[What you should do]:
Count the lines below that contain "match". Give only the number.
═════ Source data
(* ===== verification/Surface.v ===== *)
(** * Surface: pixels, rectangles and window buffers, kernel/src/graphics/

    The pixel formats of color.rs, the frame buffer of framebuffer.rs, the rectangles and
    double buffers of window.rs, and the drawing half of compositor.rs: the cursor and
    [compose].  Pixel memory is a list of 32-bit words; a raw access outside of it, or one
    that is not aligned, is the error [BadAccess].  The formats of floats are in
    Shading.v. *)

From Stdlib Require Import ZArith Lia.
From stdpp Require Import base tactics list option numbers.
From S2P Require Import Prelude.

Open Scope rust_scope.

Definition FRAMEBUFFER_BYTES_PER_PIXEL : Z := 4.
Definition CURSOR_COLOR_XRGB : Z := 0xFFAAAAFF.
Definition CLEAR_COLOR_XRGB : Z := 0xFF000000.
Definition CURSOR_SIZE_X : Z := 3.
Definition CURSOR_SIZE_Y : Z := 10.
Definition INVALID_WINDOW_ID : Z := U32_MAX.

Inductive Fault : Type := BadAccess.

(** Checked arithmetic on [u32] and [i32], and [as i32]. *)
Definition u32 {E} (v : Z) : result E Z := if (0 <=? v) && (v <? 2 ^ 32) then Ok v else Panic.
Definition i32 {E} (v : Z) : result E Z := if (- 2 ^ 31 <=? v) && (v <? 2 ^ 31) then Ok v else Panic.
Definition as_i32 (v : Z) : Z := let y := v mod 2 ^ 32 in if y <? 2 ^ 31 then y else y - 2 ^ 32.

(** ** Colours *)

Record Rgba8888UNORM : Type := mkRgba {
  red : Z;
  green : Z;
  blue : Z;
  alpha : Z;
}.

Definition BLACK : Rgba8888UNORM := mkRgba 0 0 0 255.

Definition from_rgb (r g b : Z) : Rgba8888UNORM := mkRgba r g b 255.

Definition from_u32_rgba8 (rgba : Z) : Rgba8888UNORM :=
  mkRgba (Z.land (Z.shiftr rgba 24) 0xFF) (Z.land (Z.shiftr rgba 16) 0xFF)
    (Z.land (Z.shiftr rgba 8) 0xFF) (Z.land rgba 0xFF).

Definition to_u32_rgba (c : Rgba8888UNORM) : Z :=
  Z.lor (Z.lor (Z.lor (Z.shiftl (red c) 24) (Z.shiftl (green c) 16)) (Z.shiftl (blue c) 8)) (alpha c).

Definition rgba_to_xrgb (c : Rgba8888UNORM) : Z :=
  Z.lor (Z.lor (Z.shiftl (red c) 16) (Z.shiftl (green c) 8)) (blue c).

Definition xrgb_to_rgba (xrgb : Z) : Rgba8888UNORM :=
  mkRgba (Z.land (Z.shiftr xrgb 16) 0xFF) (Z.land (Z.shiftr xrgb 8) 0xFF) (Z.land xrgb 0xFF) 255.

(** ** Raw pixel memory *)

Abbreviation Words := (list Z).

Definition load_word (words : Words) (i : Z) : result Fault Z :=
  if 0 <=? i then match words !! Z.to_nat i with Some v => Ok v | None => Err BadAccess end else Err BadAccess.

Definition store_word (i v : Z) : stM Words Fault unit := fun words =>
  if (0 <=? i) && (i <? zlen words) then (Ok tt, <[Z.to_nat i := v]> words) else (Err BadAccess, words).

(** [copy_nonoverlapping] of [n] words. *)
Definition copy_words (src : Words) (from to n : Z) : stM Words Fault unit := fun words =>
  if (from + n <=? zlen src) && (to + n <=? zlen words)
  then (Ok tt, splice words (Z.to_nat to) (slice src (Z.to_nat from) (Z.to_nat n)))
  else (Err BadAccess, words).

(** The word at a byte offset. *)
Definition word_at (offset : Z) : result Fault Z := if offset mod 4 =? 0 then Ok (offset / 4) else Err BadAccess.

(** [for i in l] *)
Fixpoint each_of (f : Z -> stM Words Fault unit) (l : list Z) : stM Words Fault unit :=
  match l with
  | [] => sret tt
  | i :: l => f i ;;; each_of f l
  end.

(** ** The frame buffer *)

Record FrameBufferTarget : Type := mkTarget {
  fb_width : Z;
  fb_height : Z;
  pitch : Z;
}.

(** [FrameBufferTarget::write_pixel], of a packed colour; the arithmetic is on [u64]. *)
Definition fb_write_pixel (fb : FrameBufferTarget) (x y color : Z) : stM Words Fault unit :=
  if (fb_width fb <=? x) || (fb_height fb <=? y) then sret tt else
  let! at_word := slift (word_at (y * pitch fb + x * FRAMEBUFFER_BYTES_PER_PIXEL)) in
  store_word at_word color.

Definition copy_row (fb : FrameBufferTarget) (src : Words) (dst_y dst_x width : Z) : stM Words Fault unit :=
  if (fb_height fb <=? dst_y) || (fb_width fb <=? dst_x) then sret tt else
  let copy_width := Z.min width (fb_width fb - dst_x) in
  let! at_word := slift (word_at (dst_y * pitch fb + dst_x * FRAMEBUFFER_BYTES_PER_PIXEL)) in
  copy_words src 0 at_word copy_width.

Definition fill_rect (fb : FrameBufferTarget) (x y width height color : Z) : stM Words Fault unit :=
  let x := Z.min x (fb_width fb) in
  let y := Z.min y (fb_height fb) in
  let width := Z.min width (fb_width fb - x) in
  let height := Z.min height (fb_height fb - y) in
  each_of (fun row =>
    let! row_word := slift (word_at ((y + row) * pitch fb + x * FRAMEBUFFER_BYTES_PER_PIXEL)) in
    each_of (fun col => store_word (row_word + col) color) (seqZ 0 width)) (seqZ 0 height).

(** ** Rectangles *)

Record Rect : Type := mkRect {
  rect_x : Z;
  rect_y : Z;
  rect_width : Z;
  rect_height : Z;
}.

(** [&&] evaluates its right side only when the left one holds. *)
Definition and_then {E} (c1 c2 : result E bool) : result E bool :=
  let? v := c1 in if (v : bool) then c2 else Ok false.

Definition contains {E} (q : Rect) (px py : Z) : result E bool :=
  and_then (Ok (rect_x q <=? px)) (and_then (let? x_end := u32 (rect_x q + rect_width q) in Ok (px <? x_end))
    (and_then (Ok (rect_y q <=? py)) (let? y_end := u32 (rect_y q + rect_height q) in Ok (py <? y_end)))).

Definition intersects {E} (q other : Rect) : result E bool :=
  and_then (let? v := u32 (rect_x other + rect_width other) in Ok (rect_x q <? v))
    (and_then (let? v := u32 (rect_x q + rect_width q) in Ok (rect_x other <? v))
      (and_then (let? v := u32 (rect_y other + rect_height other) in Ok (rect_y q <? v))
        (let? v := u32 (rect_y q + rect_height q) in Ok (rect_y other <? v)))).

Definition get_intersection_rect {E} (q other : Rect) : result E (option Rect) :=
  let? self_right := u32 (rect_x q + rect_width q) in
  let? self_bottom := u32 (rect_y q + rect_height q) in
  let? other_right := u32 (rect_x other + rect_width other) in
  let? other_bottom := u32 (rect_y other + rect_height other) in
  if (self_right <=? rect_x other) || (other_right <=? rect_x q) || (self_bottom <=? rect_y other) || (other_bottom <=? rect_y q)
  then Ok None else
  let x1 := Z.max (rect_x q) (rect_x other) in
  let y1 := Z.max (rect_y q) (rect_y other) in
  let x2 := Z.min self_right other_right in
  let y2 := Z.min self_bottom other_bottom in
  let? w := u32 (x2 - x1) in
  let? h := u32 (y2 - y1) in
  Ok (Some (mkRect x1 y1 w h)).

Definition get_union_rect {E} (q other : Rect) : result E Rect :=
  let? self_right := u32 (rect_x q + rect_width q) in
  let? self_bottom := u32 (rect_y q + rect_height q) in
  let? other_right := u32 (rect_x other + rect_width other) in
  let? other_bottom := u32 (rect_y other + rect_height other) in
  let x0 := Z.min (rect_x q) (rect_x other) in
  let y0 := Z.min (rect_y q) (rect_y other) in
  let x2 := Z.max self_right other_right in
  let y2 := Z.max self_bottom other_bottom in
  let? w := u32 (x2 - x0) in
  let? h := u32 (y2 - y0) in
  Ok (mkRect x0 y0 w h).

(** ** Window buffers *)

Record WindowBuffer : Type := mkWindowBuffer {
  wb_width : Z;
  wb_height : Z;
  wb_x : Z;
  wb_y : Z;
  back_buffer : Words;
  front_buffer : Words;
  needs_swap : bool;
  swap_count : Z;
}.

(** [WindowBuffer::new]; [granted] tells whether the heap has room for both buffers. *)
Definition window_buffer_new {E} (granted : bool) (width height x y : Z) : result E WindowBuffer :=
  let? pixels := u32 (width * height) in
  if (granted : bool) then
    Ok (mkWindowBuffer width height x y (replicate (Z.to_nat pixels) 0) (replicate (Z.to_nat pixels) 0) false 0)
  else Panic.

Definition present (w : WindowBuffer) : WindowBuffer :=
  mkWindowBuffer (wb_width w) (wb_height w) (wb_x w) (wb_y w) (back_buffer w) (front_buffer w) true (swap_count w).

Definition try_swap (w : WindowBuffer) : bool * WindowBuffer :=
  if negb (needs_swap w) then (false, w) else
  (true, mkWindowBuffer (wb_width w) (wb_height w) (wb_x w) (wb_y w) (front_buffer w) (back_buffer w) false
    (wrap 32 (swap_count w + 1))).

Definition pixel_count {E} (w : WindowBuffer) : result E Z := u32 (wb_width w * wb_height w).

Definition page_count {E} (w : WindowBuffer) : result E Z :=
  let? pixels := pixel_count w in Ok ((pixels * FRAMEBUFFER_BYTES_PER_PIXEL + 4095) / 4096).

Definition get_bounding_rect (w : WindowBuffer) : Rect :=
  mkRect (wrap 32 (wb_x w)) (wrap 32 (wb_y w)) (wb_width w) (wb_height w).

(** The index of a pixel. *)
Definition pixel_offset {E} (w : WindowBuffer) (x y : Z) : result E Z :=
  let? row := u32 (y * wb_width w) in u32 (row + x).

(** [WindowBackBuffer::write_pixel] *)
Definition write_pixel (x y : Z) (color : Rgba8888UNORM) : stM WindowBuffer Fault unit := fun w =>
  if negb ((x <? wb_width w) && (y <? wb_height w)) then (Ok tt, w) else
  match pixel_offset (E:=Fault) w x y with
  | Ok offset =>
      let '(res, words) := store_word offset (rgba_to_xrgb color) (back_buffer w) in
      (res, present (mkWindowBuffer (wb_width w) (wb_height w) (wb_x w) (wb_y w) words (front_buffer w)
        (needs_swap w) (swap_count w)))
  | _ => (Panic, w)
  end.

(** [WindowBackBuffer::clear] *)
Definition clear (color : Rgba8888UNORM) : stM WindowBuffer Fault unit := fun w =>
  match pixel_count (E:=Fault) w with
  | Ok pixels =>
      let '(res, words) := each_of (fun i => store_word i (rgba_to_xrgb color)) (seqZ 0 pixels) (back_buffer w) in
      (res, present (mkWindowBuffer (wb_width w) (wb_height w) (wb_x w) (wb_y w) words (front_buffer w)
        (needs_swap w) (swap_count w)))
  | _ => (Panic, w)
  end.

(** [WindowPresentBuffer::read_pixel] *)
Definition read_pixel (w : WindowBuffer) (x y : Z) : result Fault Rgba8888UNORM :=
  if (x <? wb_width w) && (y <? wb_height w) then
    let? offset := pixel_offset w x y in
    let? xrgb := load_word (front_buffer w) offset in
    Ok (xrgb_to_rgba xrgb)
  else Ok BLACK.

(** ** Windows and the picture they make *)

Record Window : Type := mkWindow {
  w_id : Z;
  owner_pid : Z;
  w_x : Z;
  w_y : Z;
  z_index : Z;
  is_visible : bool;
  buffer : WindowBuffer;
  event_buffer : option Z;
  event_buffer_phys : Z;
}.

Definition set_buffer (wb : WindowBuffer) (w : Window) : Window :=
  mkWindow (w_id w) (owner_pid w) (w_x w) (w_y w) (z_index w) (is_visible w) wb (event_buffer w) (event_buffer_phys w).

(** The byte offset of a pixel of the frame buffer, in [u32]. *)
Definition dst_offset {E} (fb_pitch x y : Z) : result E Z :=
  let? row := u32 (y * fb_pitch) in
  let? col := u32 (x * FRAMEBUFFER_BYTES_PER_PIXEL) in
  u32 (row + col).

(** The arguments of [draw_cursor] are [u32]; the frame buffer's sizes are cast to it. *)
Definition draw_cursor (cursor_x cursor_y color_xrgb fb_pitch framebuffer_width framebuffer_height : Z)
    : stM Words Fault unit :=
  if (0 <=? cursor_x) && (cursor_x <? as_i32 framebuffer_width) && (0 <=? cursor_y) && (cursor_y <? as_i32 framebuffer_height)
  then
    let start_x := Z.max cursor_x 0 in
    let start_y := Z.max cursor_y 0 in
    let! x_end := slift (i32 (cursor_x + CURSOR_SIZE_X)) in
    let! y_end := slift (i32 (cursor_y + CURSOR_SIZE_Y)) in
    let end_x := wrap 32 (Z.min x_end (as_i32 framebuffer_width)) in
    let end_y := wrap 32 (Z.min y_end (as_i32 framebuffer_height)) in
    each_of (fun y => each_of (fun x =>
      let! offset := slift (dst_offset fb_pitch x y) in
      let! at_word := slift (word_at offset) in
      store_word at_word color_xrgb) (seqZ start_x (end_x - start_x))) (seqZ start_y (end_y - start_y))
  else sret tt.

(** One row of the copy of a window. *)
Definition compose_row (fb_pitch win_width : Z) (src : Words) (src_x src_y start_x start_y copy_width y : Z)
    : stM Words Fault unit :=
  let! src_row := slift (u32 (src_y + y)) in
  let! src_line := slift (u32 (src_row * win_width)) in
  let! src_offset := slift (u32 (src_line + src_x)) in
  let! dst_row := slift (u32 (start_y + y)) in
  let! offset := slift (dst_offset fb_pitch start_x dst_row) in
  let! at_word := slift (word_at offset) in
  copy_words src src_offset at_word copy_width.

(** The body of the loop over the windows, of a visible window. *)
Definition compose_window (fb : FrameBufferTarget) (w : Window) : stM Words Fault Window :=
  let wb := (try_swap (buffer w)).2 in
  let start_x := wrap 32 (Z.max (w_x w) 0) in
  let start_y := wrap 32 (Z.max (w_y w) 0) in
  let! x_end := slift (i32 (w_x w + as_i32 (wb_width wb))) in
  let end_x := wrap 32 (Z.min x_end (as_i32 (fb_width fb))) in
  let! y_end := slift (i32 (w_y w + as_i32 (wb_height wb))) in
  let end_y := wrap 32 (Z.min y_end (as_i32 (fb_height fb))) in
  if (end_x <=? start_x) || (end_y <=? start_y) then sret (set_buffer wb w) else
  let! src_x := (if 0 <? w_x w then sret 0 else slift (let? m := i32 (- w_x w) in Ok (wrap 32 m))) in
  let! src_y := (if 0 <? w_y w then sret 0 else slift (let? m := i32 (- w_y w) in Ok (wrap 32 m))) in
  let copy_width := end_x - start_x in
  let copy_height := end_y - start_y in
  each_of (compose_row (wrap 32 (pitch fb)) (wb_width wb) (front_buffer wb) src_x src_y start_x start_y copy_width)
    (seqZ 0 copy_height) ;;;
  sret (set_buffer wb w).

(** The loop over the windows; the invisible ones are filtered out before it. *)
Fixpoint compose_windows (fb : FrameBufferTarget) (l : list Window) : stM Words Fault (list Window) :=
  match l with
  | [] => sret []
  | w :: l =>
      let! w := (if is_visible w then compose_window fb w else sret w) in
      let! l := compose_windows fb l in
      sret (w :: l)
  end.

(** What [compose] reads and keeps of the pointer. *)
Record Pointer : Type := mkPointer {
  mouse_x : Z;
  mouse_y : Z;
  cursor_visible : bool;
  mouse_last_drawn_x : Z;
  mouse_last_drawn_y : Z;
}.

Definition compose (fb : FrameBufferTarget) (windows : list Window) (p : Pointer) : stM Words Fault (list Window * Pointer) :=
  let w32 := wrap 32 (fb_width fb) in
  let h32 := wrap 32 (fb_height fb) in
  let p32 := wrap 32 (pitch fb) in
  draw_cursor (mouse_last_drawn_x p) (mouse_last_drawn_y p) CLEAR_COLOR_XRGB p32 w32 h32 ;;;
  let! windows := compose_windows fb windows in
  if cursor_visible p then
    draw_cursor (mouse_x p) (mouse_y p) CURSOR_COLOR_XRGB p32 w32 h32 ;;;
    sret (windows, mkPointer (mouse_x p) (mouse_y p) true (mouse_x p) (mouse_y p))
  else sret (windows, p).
══════════
[Output below]:
5